▶ [DIRECTIONS FOR THIS TASK]: Within the records below, filter for lines carrying the word "congruence" and copy them.

*** INPUT DATA ***

Lemma parse_acks_read l pre rest fuel has la :
  Forall rec_ok l -> Z.of_nat (length (pre ++ encode l)) < 65536 -> (length l <= fuel)%nat ->
  parse_acks fuel (pre ++ encode l ++ rest) (Z.of_nat (length pre)) (Z.of_nat (length (pre ++ encode l))) has la =
    Ok (found_in has la l).
Proof.
  intros Hl. revert pre fuel has la. induction Hl as [|r l Hr Hl IH]; intros pre fuel has la Ht Hf.
  - rewrite app_nil_r. unfold found_in. cbn [first_lookahead].
    destruct fuel; cbn [parse_acks]; rewrite Z.ltb_irrefl; by destruct has.
  - destruct fuel as [|fuel]; [cbn in Hf; lia|].
    rewrite length_app in *. rewrite parse_acks_step by (done || lia). cbv zeta. rewrite (found_in_cons has la r l).
    destruct (found_in has la [r]) as [h v].
    set (pre' := pre ++ fst r :: Z.of_nat (length (snd r)) :: snd r).
    assert (length pre + length (encode (r :: l)) = length (pre' ++ encode l))%nat as E.
    { subst pre'. change (encode (r :: l)) with ((fst r :: Z.of_nat (length (snd r)) :: snd r) ++ encode l).
      rewrite !length_app. lia. }
    rewrite E. apply IH; [lia|cbn in Hf; lia].
Qed.

Lemma length_acks l : (length l <= length (encode l))%nat.
Proof. induction l as [|r l IH]; [done|]. unfold encode in *. cbn [map concat]. rewrite length_app. cbn [length]. lia. Qed.

(** ** The receiving side of the card *)

(** What the mailbox shows to the reader: a queue of packets (whole blocks),
    bit 0 of the interrupt status when it is not empty, the first four bytes of
    the first packet in the lookahead register, and the packet in a block read
    that ends at 0x4000. *)
Class RxCard (C : Type) `{Card C} := {
  rx_ok : C -> Prop;
  rx_queue : C -> list bytes;
  rx_status : forall c, rx_ok c -> exists v c', card_read_byte 1 F1_HOST_INT_STATUS c = Ok (v, c') /\
    nz (Z.land v 1) = negb (bool_decide (rx_queue c = [])) /\ rx_ok c' /\ rx_queue c' = rx_queue c;
  rx_lookahead : forall c p q i, rx_ok c -> rx_queue c = p :: q -> 0 <= i < 4 ->
    exists c', card_read_byte 1 (F1_RX_LOOKAHEAD0 + i) c = Ok (nth (Z.to_nat i) p 0, c') /\ rx_ok c' /\ rx_queue c' = rx_queue c;
  rx_block : forall c p q b n, rx_ok c -> rx_queue c = p :: q -> n = Z.of_nat (length p) -> n mod 128 = 0 ->
    0 < n <= Z.of_nat (length (bdata b)) -> baddr b mod 4 = 0 -> n <= 0x4000 ->
    exists c', card_read_block (0x4000 - n) b n c = Ok ((0, blit 0 p (bdata b)), c') /\ rx_ok c' /\ rx_queue c' = q;
  rx_wait : forall c, rx_ok c -> exists c', card_wait c = Ok (tt, c') /\ rx_ok c' /\ rx_queue c' = rx_queue c
}.

Section Rx.
Context {C : Type} `{RxCard C} `{Fuel} `{StackEnv} `{Rand}.

Lemma rx_header c p q : rx_ok c -> rx_queue c = p :: q -> bytes_ok p ->
  exists c', wifi_card_read_func1_u32 F1_RX_LOOKAHEAD0 c = Ok (le_val [nth 0 p 0; nth 1 p 0; nth 2 p 0; nth 3 p 0], c') /\
    rx_ok c' /\ rx_queue c' = rx_queue c.
Proof.
  intros Hc Hq Hb.
  assert (forall k, byte_ok (nth k p 0)) as Hk.
  { intros k. destruct (nth_in_or_default k p 0) as [Hin| ->]; [|unfold byte_ok; lia].
    apply (proj1 (Forall_forall _ _) Hb). by apply list_elem_of_In. }
  unfold wifi_card_read_func1_u32, wifi_card_read_func1_u16, wifi_card_read_func1_u8, bind.
  change (u32 (F1_RX_LOOKAHEAD0 + 2)) with (F1_RX_LOOKAHEAD0 + 2). change (u32 (F1_RX_LOOKAHEAD0 + 2 + 1)) with (F1_RX_LOOKAHEAD0 + 3).
  change (u32 (F1_RX_LOOKAHEAD0 + 1)) with (F1_RX_LOOKAHEAD0 + 1).
  destruct (rx_lookahead c p q 0 Hc Hq) as (c1 & E1 & H1' & Q1); [lia|]. rewrite Z.add_0_r in E1. rewrite E1. rewrite <- Q1 in Hq.
  destruct (rx_lookahead c1 p q 1 H1' Hq) as (c2 & -> & H2' & Q2); [lia|]. rewrite <- Q2 in Hq. cbn [ret].
  destruct (rx_lookahead c2 p q 2 H2' Hq) as (c3 & -> & H3' & Q3); [lia|]. rewrite <- Q3 in Hq.
  destruct (rx_lookahead c3 p q 3 H3' Hq) as (c4 & -> & H4' & Q4); [lia|].
  exists c4. split; [|split; [done|congruence]]. cbn [ret]. do 2 f_equal.
  change (Z.to_nat 0) with 0%nat. change (Z.to_nat 1) with 1%nat. change (Z.to_nat 2) with 2%nat. change (Z.to_nat 3) with 3%nat.
  pose proof (Hk 0%nat). pose proof (Hk 1%nat). pose proof (Hk 2%nat). pose proof (Hk 3%nat). unfold byte_ok in *.
  zshift. rewrite (lor_add_disjoint (nth 0 p 0) _ 8), (lor_add_disjoint (nth 2 p 0) _ 8) by lia.
  rewrite !u16_id by lia. rewrite (lor_add_disjoint _ _ 16) by lia. rewrite u32_id by lia. unfold ret. do 2 f_equal.
  cbn [le_val]. lia.
Qed.

Lemma wait_rx_ready n (s : iop C) : rx_ok (card s) -> rx_queue (card s) <> [] ->
  exists c', wait_rx (S n) s = Ok (Z.of_nat n, s <| card := c' |>) /\ rx_ok c' /\ rx_queue c' = rx_queue (card s).
Proof.
  intros Hc Hq. destruct (rx_status (card s) Hc) as (v & c' & E & Hv & Hc' & Q). exists c'. split; [|done].
  cbn [wait_rx]. unfold bind at 1, on_card, zoom, wifi_card_read_func1_u8. rewrite E, Hv, bool_decide_false by done. done.
Qed.

(** The remembered lookahead describes the first packet of the queue. *)
Definition coherent (s : iop C) : Prop :=
  mbox_has_lookahead s = true -> forall p q, rx_queue (card s) = p :: q ->
  mbox_lookahead s = le_val [nth 0 p 0; nth 1 p 0; nth 2 p 0; nth 3 p 0].

Lemma next_header_run (s : iop C) p q : rx_ok (card s) -> rx_queue (card s) = p :: q -> bytes_ok p -> coherent s ->
  exists c', next_header s = Ok (le_val [nth 0 p 0; nth 1 p 0; nth 2 p 0; nth 3 p 0], s <| card := c' |> <| mbox_has_lookahead := false |>) /\
    rx_ok c' /\ rx_queue c' = p :: q.
Proof.
  intros Hc Hq Hb Hco. unfold next_header, bind, gets. destruct (mbox_has_lookahead s) eqn:Eh.
  - exists (card s). rewrite (Hco Eh p q Hq). split; [|done]. unfold modify, ret. by destruct s.
  - destruct (rx_header (card s) p q Hc Hq Hb) as (c' & E & Hc' & Q). exists c'. unfold on_card, zoom. rewrite E.
    split; [|split; [done|congruence]]. f_equal. f_equal. destruct s. cbn in Eh. by subst.
Qed.

(** *** A packet in memory *)

(** After a block read into the object [i] at [k]. *)
Definition stored (i k : nat) (o : cbuffer) (p : bytes) (h : heap_t) : heap_t :=
  <[i := {| baddr := baddr o; bdata := blit k p (bdata o) |}]> h.

Lemma blit_blit_drop k p (b : bytes) : (k + length p <= length b)%nat -> blit k (blit 0 p (drop k b)) b = blit k p b.
Proof.
  intros Hl. unfold blit at 1. rewrite length_blit by (rewrite length_drop; lia). rewrite length_drop.
  rewrite (drop_ge b (k + (length b - k))) by lia. rewrite app_nil_r. unfold blit. cbn [take app Nat.add]. by rewrite drop_drop.
Qed.

Lemma read_block_run (s : iop C) p q i k o rb : rx_ok (card s) -> rx_queue (card s) = p :: q ->
  h_find (heap s) rb = Some (i, k) -> heap s !! i = Some o -> (k + length p <= length (bdata o))%nat ->
  Z.of_nat (length p) mod 128 = 0 -> (0 < length p)%nat -> Z.of_nat (length p) <= 0x2080 -> rb mod 4 = 0 ->
  exists c', read_block (u16 (0x4000 - Z.of_nat (length p))) rb (Z.of_nat (length p)) s =
      Ok (tt, s <| card := c' |> <| heap := stored i k o p (heap s) |>) /\ rx_ok c' /\ rx_queue c' = q.
Proof.
  intros Hc Hq Hf Ho Hl Hm Hp Hp2 Ha. unfold read_block, bind, mem_rest. rewrite (h_rest_run _ _ _ _ _ Hf Ho).
  rewrite u16_id by lia. unfold on_card, zoom.
  destruct (rx_block (card s) p q {| baddr := rb; bdata := drop k (bdata o) |} (Z.of_nat (length p)) Hc Hq) as (c' & E & Hc' & Q);
    [done|done|cbn [bdata]; rewrite length_drop; lia|done|lia|].
  exists c'. rewrite E. cbn [bdata]. split; [|done]. unfold mem_store.
  change (heap (s <| card := c' |>)) with (heap s).
  rewrite (h_store_run _ _ _ i k o Hf Ho) by (rewrite length_blit; rewrite length_drop; lia).
  by rewrite blit_blit_drop.
Qed.

Lemma stored_find i k o p h a : h !! i = Some o -> (k + length p <= length (bdata o))%nat ->
  h_find (stored i k o p h) a = h_find h a.
Proof. intros Ho Hl. apply (h_find_insert h i o); [done|done|]. cbn [bdata]. by apply length_blit. Qed.

(** Memory behind the packet, [n] bytes into it. *)
Lemma stored_rest i k o p h rb n : h_disjoint h -> h_find h rb = Some (i, k) -> h !! i = Some o ->
  (k + length p <= length (bdata o))%nat -> (n < length p)%nat ->
  h_rest (stored i k o p h) (rb + Z.of_nat n) = Some (drop n p ++ drop (k + length p) (bdata o)).
Proof.
  intros D F Ho Hl Hn. rewrite (h_rest_run _ _ i (k + n)%nat {| baddr := baddr o; bdata := blit k p (bdata o) |}).
  - f_equal. cbn [bdata]. unfold blit. rewrite drop_app_ge by (rewrite length_take; lia).
    rewrite length_take, Nat.min_l by lia. replace (k + n - k)%nat with n by lia. by rewrite drop_app_le by lia.
  - rewrite stored_find by done. apply (h_find_offset h rb i k o n); done || lia.
  - apply list_lookup_insert_eq. by eapply lookup_lt_Some.
Qed.

Lemma stored_load i k o p h rb n m : h_disjoint h -> h_find h rb = Some (i, k) -> h !! i = Some o ->
  (k + length p <= length (bdata o))%nat -> (n + m <= length p)%nat -> (n < length p)%nat ->
  h_load (stored i k o p h) (rb + Z.of_nat n) m = Some (take m (drop n p)).
Proof.
  intros D F Ho Hl Hn Hn'. unfold h_load. rewrite stored_rest by done.
  rewrite (proj2 (Nat.leb_le _ _)) by (rewrite length_app, length_drop; lia). f_equal.
  apply take_app_le. rewrite length_drop. lia.
Qed.

(** *** Packets as the card sends them *)

Record rxpkt := { x_type : Z; x_ack : Z; x_b4 : Z; x_b5 : Z; x_body : bytes; x_trailer : list rec; x_pad : bytes }.
Definition x_len (x : rxpkt) : nat := (length (x_body x) + length (encode (x_trailer x)))%nat.
Definition x_bytes (x : rxpkt) : bytes :=
  [x_type x; x_ack x] ++ le_bytes 2 (Z.of_nat (x_len x)) ++ [x_b4 x; x_b5 x] ++ x_body x ++ encode (x_trailer x) ++ x_pad x.
(** Without an ack trailer, byte 4 can be anything. *)
Record rxpkt_ok (x : rxpkt) : Prop := {
  xo_bytes : bytes_ok (x_bytes x);
  xo_len : (2 <= x_len x <= 0x5FA)%nat;
  xo_block : Z.of_nat (length (x_bytes x)) = round_up (Z.of_nat (x_len x) + 6) 0x80;
  xo_recs : Forall rec_ok (x_trailer x);
  xo_ack : if x_ack x =? 0 then x_trailer x = [] else x_b4 x = Z.of_nat (length (encode (x_trailer x)))
}.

*** End of INPUT DATA ***

▶ [FINISHED TASK]:
  exists c4. split; [|split; [done|congruence]]. cbn [ret]. do 2 f_equal.
    split; [|split; [done|congruence]]. f_equal. f_equal. destruct s. cbn in Eh. by subst.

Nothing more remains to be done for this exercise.